-- Required work --
For the data below, work out how many lines contain the word "simpl" and supply only that number.

Records contained in a dataset:
+++

(* ===== verification/MergeProps.v ===== *)
(** Correctness of the two optimisations of the back end,
    [merge_same_headers] and [merge_monitors]: the merged checks decide
    every packet as the checks they replace. *)

From stdpp Require Import base list strings gmap sorting.
From Stdlib Require Import ZArith Lia Ascii.
From S2P Require Import Prelude Cxx Ast Backend Codegen AllocProps Switch.

(** ** The decision of a set of checks *)

(** The larger of two optional values. *)
Definition omax (a b : option Z) : option Z :=
  match a, b with
  | Some x, Some y => Some (Z.max x y)
  | Some x, None => Some x
  | None, b => b
  end.

#[export] Instance omax_comm : Comm (=) omax.
Proof. intros [x|] [y|]; simpl; f_equal; lia. Qed.
#[export] Instance omax_assoc : Assoc (=) omax.
Proof. intros [x|] [y|] [z|]; simpl; f_equal; lia. Qed.
#[export] Instance omax_left_id : LeftId (=) None omax.
Proof. by intros [x|]. Qed.
#[export] Instance omax_right_id : RightId (=) None omax.
Proof. by intros [x|]. Qed.
#[export] Instance omax_idemp : IdemP (=) omax.
Proof. intros [x|]; simpl; f_equal; lia. Qed.

Definition contrib (e : env) (c : Check) : option Z :=
  if check_hit e c then Some (check_value c) else None.

(** The largest value among the checks that hit. *)
Definition best (e : env) (cs : list Check) : option Z :=
  foldr (fun c acc => omax (contrib e c) acc) None cs.

Lemma best_app e l1 l2 : best e (l1 ++ l2) = omax (best e l1) (best e l2).
Proof.
  induction l1 as [|c l1 IH]; [done|]; simpl.
  by rewrite IH, (assoc_L omax).
Qed.

#[export] Instance best_perm e : Proper ((≡ₚ) ==> (=)) (best e).
Proof.
  intros l1 l2. induction 1; simpl; [done|by f_equal| |congruence].
  by rewrite !(assoc_L omax), (comm_L omax (contrib e y)).
Qed.

(** ** Invalidating checks *)

Definition valid (c : Check) : bool := negb (ctype c =? CHECK_TYPE_INVALID)%Z.

Definition invalid_check : Check -> Check := set_ctype CHECK_TYPE_INVALID.

Definition invalidate (ix : list nat) (cs : list Check) : list Check :=
  foldl (fun cs i => alter invalid_check i cs) cs ix.

Lemma contrib_invalid e c : contrib e (invalid_check c) = None.
Proof. done. Qed.

Lemma best_invalid e c : valid c = false -> contrib e c = None.
Proof.
  unfold valid. intros H%negb_false_iff%Z.eqb_eq. unfold contrib, check_hit, check_keys.
  by rewrite H.
Qed.

Lemma alter_split {A} (f : A -> A) l i c :
  l !! i = Some c ->
  l = take i l ++ c :: drop (S i) l /\ alter f i l = take i l ++ f c :: drop (S i) l.
Proof.
  intros H. pose proof (lookup_lt_Some _ _ _ H) as Hl.
  assert (E : l = take i l ++ c :: drop (S i) l) by by rewrite take_drop_middle.
  split; [done|]. rewrite E at 1.
  rewrite alter_app_r_alt by (rewrite length_take; lia).
  by rewrite length_take, Nat.min_l, Nat.sub_diag by lia.
Qed.

(** [ks] are the checks at the indices [ix]. *)
Notation at_indices cs :=
  (Forall2 (fun (i : nat) (c : Check) => (cs : list Check) !! i = Some c)).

+++

-- Written response --
5